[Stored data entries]
_ _ _ _ _ _ _
(* ===== verification/Rtc.v ===== *)
(** * What the program relies on of libdatachannel

    Peer connections, data channels and web sockets of the submodule libdatachannel. The state
    [rtc] is the library's; connections, channels and sockets are numbers. What matters to the
    program's users is what was handed over for sending, [rtc_sent]: sending appends to it when
    it does not throw, and nothing else changes it. The callbacks of the library are the entry
    points of the files that require this one. *)

From stdpp Require Import base list strings.
From S2P Require Import Prelude.

(** Where a text is sent. *)
Inductive Target :=
  | Channel (n : nat)
  | Socket (n : nat).

#[global] Instance Target_eq_dec : EqDecision Target.
Proof. solve_decision. Defined.

(** The texts of a list that went to [target]. *)
Definition texts_to (target : Target) (sent : list (Target * string)) : list string :=
  omap (λ ts : Target * string, if decide (ts.1 = target) then Some ts.2 else None) sent.

Lemma texts_to_app target sent sent' :
  texts_to target (sent ++ sent') = texts_to target sent ++ texts_to target sent'.
Proof. apply omap_app. Qed.

Lemma texts_to_same target (ts : list string) : texts_to target (map (pair target) ts) = ts.
Proof. unfold texts_to. induction ts as [|t ts IH]; [done|]. cbn. by rewrite decide_True, IH. Qed.

Lemma texts_to_other target target' (ts : list string) :
  target ≠ target' → texts_to target (map (pair target') ts) = [].
Proof.
  intros Hne. unfold texts_to. induction ts as [|t ts IH]; [done|]. cbn.
  by rewrite decide_False by congruence.
Qed.

Class RtcLib := {
  rtc : Type;
  rtc_sent : rtc → list (Target * string);

  (** [make_shared<rtc::PeerConnection>(rtc::Configuration())] and [createDataChannel] *)
  rtc_connect : rtc → nat * rtc;
  rtc_create_channel : nat → string → rtc → nat * rtc;
  (** [setRemoteDescription(rtc::Description(sdp, type))] and
      [addRemoteCandidate(rtc::Candidate(candidate, mid))] *)
  rtc_set_remote : nat → string → string → M rtc unit;
  rtc_add_candidate : nat → string → string → M rtc unit;
  (** [isOpen], [isClosed], [send] and [close] of a data channel, [send] of a web socket *)
  ch_is_open : rtc → nat → bool;
  ch_is_closed : rtc → nat → bool;
  ch_send : nat → string → M rtc unit;
  ch_close : nat → rtc → rtc;
  ws_send : nat → string → M rtc unit;

  rtc_connect_sent r : rtc_sent (rtc_connect r).2 = rtc_sent r;
  rtc_create_channel_sent c l r : rtc_sent (rtc_create_channel c l r).2 = rtc_sent r;
  rtc_set_remote_sent c s t r : rtc_sent (rtc_set_remote c s t r).2 = rtc_sent r;
  rtc_add_candidate_sent c s t r : rtc_sent (rtc_add_candidate c s t r).2 = rtc_sent r;
  ch_close_sent c r : rtc_sent (ch_close c r) = rtc_sent r;
  ch_send_sent c s r :
    wpx (ch_send c s) (λ _ r', rtc_sent r' = rtc_sent r ++ [(Channel c, s)])
        (λ _ r', rtc_sent r' = rtc_sent r) r;
  ws_send_sent w s r :
    wpx (ws_send w s) (λ _ r', rtc_sent r' = rtc_sent r ++ [(Socket w, s)])
        (λ _ r', rtc_sent r' = rtc_sent r) r }.

(** An open channel takes every text and stays open: the network does not fail. *)
Class ReliableChannels `{RtcLib} : Prop := {
  ch_send_open c s r :
    ch_is_open r c = true → ch_is_closed r c = false →
    wp (ch_send c s)
       (λ _ r', rtc_sent r' = rtc_sent r ++ [(Channel c, s)] ∧
          ∀ d, ch_is_open r' d = ch_is_open r d ∧ ch_is_closed r' d = ch_is_closed r d) r }.

(** A web socket takes every text: the connection to the signaling server does not fail. *)
Class ReliableSockets `{RtcLib} : Prop := {
  ws_send_open w s r :
    wp (ws_send w s) (λ _ r', rtc_sent r' = rtc_sent r ++ [(Socket w, s)]) r }.

(** An open channel that throws is one that fails. *)
Lemma ch_send_fails `{RtcLib} c s r :
  ch_is_open r c && negb (ch_is_closed r c) = true →
  wpx (ch_send c s) (λ _ r', rtc_sent r' = rtc_sent r ++ [(Channel c, s)])
      (λ _ r', ¬ ReliableChannels ∧ rtc_sent r' = rtc_sent r) r.
Proof.
  intros [Ho Hc%negb_true_iff]%andb_prop. pose proof (ch_send_sent c s r) as Hs.
  unfold wpx in *. destruct (ch_send c s r) as [[[]|e] r'] eqn:Hr; [done|]. split; [|done].
  intros HR. pose proof (ch_send_open c s r Ho Hc) as Hok. unfold wp, wpx in Hok.
  by rewrite Hr in Hok.
Qed.

(** A socket that throws is one that fails. *)
Lemma ws_send_fails `{RtcLib} w s r :
  wpx (ws_send w s) (λ _ r', rtc_sent r' = rtc_sent r ++ [(Socket w, s)])
      (λ _ r', ¬ ReliableSockets ∧ rtc_sent r' = rtc_sent r) r.
Proof.
  pose proof (ws_send_sent w s r) as Hs. unfold wpx in *.
  destruct (ws_send w s r) as [[[]|e] r'] eqn:Hr; [done|]. split; [|done].
  intros HR. pose proof (ws_send_open w s r) as Hok. unfold wp, wpx in Hok. by rewrite Hr in Hok.
Qed.

(** [rtc::message_variant] *)
Inductive RtcMessage :=
  | RtcBinary (bytes : list Z)
  | RtcText (s : string).

(** [std::get<std::string>(message)] *)
Definition rtc_text (m : RtcMessage) : result string :=
  match m with RtcText s => Ok s | RtcBinary _ => Err BadVariantAccess end.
_ _ _ _ _ _ _
> [REQUIRED WORK]
Keep only the lines from the one containing "(s : string)." through the final line of the records, and transcribe them exactly.

> [RESULT]
  | RtcText (s : string).

(** [std::get<std::string>(message)] *)
Definition rtc_text (m : RtcMessage) : result string :=
  match m with RtcText s => Ok s | RtcBinary _ => Err BadVariantAccess end.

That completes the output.